Failure to Implement Safe Smoking Procedures for Resident
Penalty
Summary
The facility failed to implement established procedures to ensure safe smoking practices for a resident identified as a current smoker. During an onsite survey, it was observed that the facility had a policy indicating it was a non-smoking facility, prohibiting smoking within the facility or on its grounds. However, the Nursing Home Administrator acknowledged that one resident, identified as a current smoker, was allowed to smoke. A review of the resident's clinical record showed that the resident was admitted with a diagnosis of chronic obstructive pulmonary disease (COPD), but there was no care plan addressing the resident's smoking until the surveyor's inquiry. The facility lacked a smoking policy to address the decision to allow the resident to smoke, and the issue was only brought to attention during the survey. Interviews with the Nursing Home Administrator and Director of Nursing confirmed the absence of a care plan and a revised smoking policy for the resident.
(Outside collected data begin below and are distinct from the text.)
(* --------------------------------------------------------------------- *)
(** ** Add-location twice *)
(* --------------------------------------------------------------------- *)



(* --------------------------------------------------------------------- *)
(** ** The provider client *)
(* --------------------------------------------------------------------- *)

(** A loop whose body keeps the list of requests and either builds the one
    [y] with [R x y] or raises: it builds the list related to [xs] item by
    item, or raises when some item has no [y]. *)
Lemma for_append_all_or_nothing {A B} (body : A -> weather_api.io B)
  (R : A -> B -> Prop) (w : weather_api.world)
  (sent : list weather_api.request) :
  (forall x, exists o, body x w sent = (o, sent)
                       /\ forall y, o = Return y <-> R x y) ->
  forall xs, exists o, for_append body xs w sent = (o, sent)
                       /\ forall ys, o = Return ys <-> Forall2 R xs ys.
Proof.
  intros Hbody. induction xs as [|x xs (o & Hrun & Hspec)]; simpl.
  - exists (Return []). split; [done |]. intros ys. split.
    + intros [= <-]. constructor.
    + intros Hys. by inversion Hys.
  - destruct (Hbody x) as (ox & Hx & Hxspec).
    unfold Py.bind at 1. rewrite Hx. destruct ox as [y|ex].
    + unfold Py.bind, Py.ret. rewrite Hrun. destruct o as [ys|ex].
      * exists (Return (y :: ys)). split; [done |]. intros zs. split.
        -- intros [= <-]. constructor; [by apply Hxspec | by apply Hspec].
        -- intros Hzs. inversion Hzs as [|? y' ? ys' Hy Hys]; subst.
           apply Hxspec in Hy. apply Hspec in Hys. congruence.
      * exists (Raise ex). split; [done |]. intros zs. split; [done |].
        intros Hzs. inversion Hzs as [|? y' ? ys' Hy Hys]; subst.
        apply Hspec in Hys. done.
    + exists (Raise ex). split; [done |]. intros zs. split; [done |].
      intros Hzs. inversion Hzs as [|? y' ? ys' Hy Hys]; subst.
      apply Hxspec in Hy. done.
Qed.
(** * Metadata enrichment pipeline: request classification, dispatch,
      result merge and metrics.

    A shallow embedding of the TypeScript sources
    ([utils/componentProcessor.ts], [library/enrichment/enrichmentHandler.ts],
    [library/files/fileProcessor.ts], [library/enrichment/enrichmentMetrics.ts],
    [commands/enrich/metadata.ts]) together with the properties the
    specification states about them.

    Conventions.
    - A JavaScript string is a [string] holding the bytes of its UTF-8
      encoding, one byte per character (a string with an unpaired surrogate
      has no such encoding and is not represented).  Splitting at ":",
      searching for "*"
      and comparing with ASCII constants act on the bytes as they act on the
      code units; [trim] strips the encodings of the white space and line
      terminators of ECMAScript; [toLowerCase] changes ASCII letters only,
      which is all that a comparison with an ASCII constant of the sources
      can tell.
    - The content of a file is a [string] of bytes; reading decodes it as
      UTF-8 and writing encodes.
    - [T | null] and optional fields are [option T].
    - A value thrown by JavaScript code is a [JsThrown]; code that can throw
      returns a [result].
    - Objects used as maps are [gmap]; a [Set] of strings is a [gset]; a [Set]
      of objects compares its members by reference and is modelled with
      explicit addresses. *)

From Stdlib Require Import Floats.PrimFloat Ascii String.
From stdpp Require Import gmap strings list fin_maps.

Open Scope string_scope.
Open Scope list_scope.

(* ===================================================================== *)
(** * JavaScript primitives used by the sources                           *)
(* ===================================================================== *)

Module Js.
Failure to Ensure Informed Consent for Medicare Plan Changes
Penalty
Summary
The facility failed to develop and implement policies and procedures to protect residents from being disenrolled from their Medicare health plans without their informed consent. This deficiency was identified through a review of clinical records, CMS guidance, facility documentation, and staff interviews. The facility did not ensure that residents were competent to make informed decisions about their health plan changes, nor did they provide adequate explanations of the risks involved in disenrollment, both verbally and in writing. Resident 11, who was cognitively intact with a BIMS score of 13, was disenrolled from a Medicare Advantage Plan without documented evidence of her initiating the request or understanding the implications. The facility did not assess her cognitive abilities before having her sign the disenrollment form. Similarly, Resident 16, who was moderately cognitively impaired with a BIMS score of 10, was disenrolled without involving his health care decision maker, his daughter, and without providing her with a written explanation of the risks involved. Resident 17, who was cognitively intact, was also disenrolled without documented evidence of initiating the request. Resident 21, who was moderately cognitively impaired, was disenrolled without assessing his current cognitive function or involving his responsible party, his daughter. Interviews with facility staff revealed that the facility lacked policies and procedures for assisting residents with health plan changes and failed to ensure residents' cognitive abilities were assessed before signing disenrollment forms.
Failure to Implement Individualized Dementia Care Plans
Penalty
Summary
The facility failed to develop and implement individualized plans to manage dementia-related behavioral symptoms for two residents, leading to multiple incidents and falls. Resident 14, who was severely cognitively impaired and had a history of falls, experienced several incidents due to poor safety awareness and wandering behavior. Despite having a care plan that included diversional activities and safety checks, these interventions were not effectively implemented, resulting in repeated falls and injuries. Resident 14's care plan included activities such as music, television shows, and pet visits to manage her dementia-related behaviors. However, the facility did not consistently provide these activities, and the resident continued to experience falls, including unwitnessed incidents in the dayroom and her bedroom. The facility's reliance on 15-minute safety checks proved ineffective, as evidenced by the resident's repeated falls and injuries, including a laceration that required hospital evaluation. Resident 19, also severely cognitively impaired, exhibited intrusive wandering and inappropriate sexual behaviors. The facility's care plan for Resident 19 did not address these specific behaviors or provide interventions for staff to manage them. This oversight led to incidents where Resident 19 engaged in inappropriate interactions with other residents, which were not adequately addressed in the care plan. The facility's failure to implement person-centered, interdisciplinary care plans for these residents resulted in ongoing behavioral issues and safety concerns.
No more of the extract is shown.